▶ Data provided
(* ===== verification/Global.v ===== *)
(** * Selectors, descriptor attributes, flags: [kernel/global.h]

    The constants the code builds descriptors and initial register values
    from, and the processor's reading of the structures they go into: a
    segment descriptor, an interrupt gate, a selector. *)
From S2P Require Import Prelude Machine.

(** ** Selectors *)

Definition RPL0 : Z := 0.
Definition RPL3 : Z := 3.
Definition TI_GDT : Z := 0.
Definition SELECTOR_K_CODE : Z := Z.shiftl 1 3 + Z.shiftl TI_GDT 2 + RPL0.
Definition SELECTOR_K_DATA : Z := Z.shiftl 2 3 + Z.shiftl TI_GDT 2 + RPL0.
Definition SELECTOR_K_STACK : Z := SELECTOR_K_DATA.
Definition SELECTOR_U_CODE : Z := Z.shiftl 5 3 + Z.shiftl TI_GDT 2 + RPL3.
Definition SELECTOR_U_DATA : Z := Z.shiftl 6 3 + Z.shiftl TI_GDT 2 + RPL3.
Definition SELECTOR_TSS : Z := Z.shiftl 4 3 + Z.shiftl TI_GDT 2 + RPL0.

(** ** Descriptor attributes *)

Definition DESC_G_4K : Z := 1.
Definition DESC_D_32 : Z := 1.
Definition DESC_L : Z := 0.
Definition DESC_AVL : Z := 0.
Definition DESC_P : Z := 1.
Definition DESC_DPL_0 : Z := 0.
Definition DESC_DPL_3 : Z := 3.
Definition DESC_S_CODE : Z := 1.
Definition DESC_S_DATA : Z := DESC_S_CODE.
Definition DESC_S_SYS : Z := 0.
Definition DESC_TYPE_CODE : Z := 8.
Definition DESC_TYPE_DATA : Z := 2.
Definition DESC_TYPE_TSS : Z := 9.
Definition TSS_DESC_D : Z := 0.

Definition GDT_ATTR_HIGH : Z :=
  Z.shiftl DESC_G_4K 7 + Z.shiftl DESC_D_32 6 + Z.shiftl DESC_L 5 + Z.shiftl DESC_AVL 4.
Definition GDT_CODE_ATTR_LOW_DPL3 : Z :=
  Z.shiftl DESC_P 7 + Z.shiftl DESC_DPL_3 5 + Z.shiftl DESC_S_CODE 4 + DESC_TYPE_CODE.
Definition GDT_DATA_ATTR_LOW_DPL3 : Z :=
  Z.shiftl DESC_P 7 + Z.shiftl DESC_DPL_3 5 + Z.shiftl DESC_S_DATA 4 + DESC_TYPE_DATA.
Definition TSS_ATTR_HIGH : Z :=
  Z.shiftl DESC_G_4K 7 + Z.shiftl TSS_DESC_D 6 + Z.shiftl DESC_L 5 + Z.shiftl DESC_AVL 4 + 0.
Definition TSS_ATTR_LOW : Z :=
  Z.shiftl DESC_P 7 + Z.shiftl DESC_DPL_0 5 + Z.shiftl DESC_S_SYS 4 + DESC_TYPE_TSS.

Definition IDT_DESC_P : Z := 1.
Definition IDT_DESC_DPL0 : Z := 0.
Definition IDT_DESC_DPL3 : Z := 3.
Definition IDT_DESC_32_TYPE : Z := 0xE.
Definition IDT_DESC_ATTR_DPL0 : Z :=
  Z.shiftl IDT_DESC_P 7 + Z.shiftl IDT_DESC_DPL0 5 + IDT_DESC_32_TYPE.
Definition IDT_DESC_ATTR_DPL3 : Z :=
  Z.shiftl IDT_DESC_P 7 + Z.shiftl IDT_DESC_DPL3 5 + IDT_DESC_32_TYPE.

(** ** Flags *)

Definition EFLAGS_MBS : Z := Z.shiftl 1 1.
Definition EFLAGS_IF_1 : Z := Z.shiftl 1 9.
Definition EFLAGS_IOPL_0 : Z := Z.shiftl 0 12.

(** ** The processor's reading

    The access byte of a descriptor or gate: present, privilege level, the
    bit that tells a code or data segment from a system one, type. *)

Record access := Access { ac_present : bool; ac_dpl : Z; ac_segment : bool; ac_type : Z }.
Definition access_of (b : Z) : access :=
  Access (Z.testbit b 7) (b / 32 mod 4) (Z.testbit b 4) (b mod 16).

(** A segment descriptor: base, limit in bytes (the last valid offset),
    access. *)
Record segment := Segment { sg_base : Z; sg_limit : Z; sg_access : access }.
Definition segment_at (r : gmap Z Z) (a : Z) : segment :=
  let limit := ld16 r a + 65536 * (ld8 r (a + 6) mod 16) in
  Segment (ld16 r (a + 2) + 65536 * ld8 r (a + 4) + 16777216 * ld8 r (a + 7))
    (if Z.testbit (ld8 r (a + 6)) 7 then limit * 4096 + 4095 else limit)
    (access_of (ld8 r (a + 5))).

(** An interrupt gate: the handler's selector and offset, access. *)
Record gate := Gate { gt_selector : Z; gt_offset : Z; gt_access : access }.
Definition gate_at (r : gmap Z Z) (a : Z) : gate :=
  Gate (ld16 r (a + 2)) (ld16 r a + 65536 * ld16 r (a + 6)) (access_of (ld8 r (a + 5))).

(** A 32-bit interrupt gate: entering it clears the interrupt flag. *)
Definition interrupt_gate (dpl : Z) : access := Access true dpl false 14.

(** The descriptor a selector names in the table at [gdt]. *)
Definition descriptor_of (gdt sel : Z) : Z := gdt + sel / 8 * 8.

Lemma segment_agree (P : Z -> Prop) r r' a :
  agree P r r' -> (forall i, a <= i < a + 8 -> P i) -> segment_at r' a = segment_at r a.
Proof.
  intros H HP. unfold segment_at.
  rewrite !(agree_ld16 P r r') by (done || apply HP; lia). by rewrite !H by (apply HP; lia).
Qed.

Lemma gate_agree (P : Z -> Prop) r r' a :
  agree P r r' -> (forall i, a <= i < a + 8 -> P i) -> gate_at r' a = gate_at r a.
Proof.
  intros H HP. unfold gate_at.
  rewrite !(agree_ld16 P r r') by (done || apply HP; lia). by rewrite !H by (apply HP; lia).
Qed.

▶ Task to carry out
An exact copy of the lines above between the line holding "The constants the" and the line holding "Definition SELECTOR_K_STACK : Z", inclusive, is the whole answer.

▶ Finished task
    The constants the code builds descriptors and initial register values
    from, and the processor's reading of the structures they go into: a
    segment descriptor, an interrupt gate, a selector. *)
From S2P Require Import Prelude Machine.

(** ** Selectors *)

Definition RPL0 : Z := 0.
Definition RPL3 : Z := 3.
Definition TI_GDT : Z := 0.
Definition SELECTOR_K_CODE : Z := Z.shiftl 1 3 + Z.shiftl TI_GDT 2 + RPL0.
Definition SELECTOR_K_DATA : Z := Z.shiftl 2 3 + Z.shiftl TI_GDT 2 + RPL0.
Definition SELECTOR_K_STACK : Z := SELECTOR_K_DATA.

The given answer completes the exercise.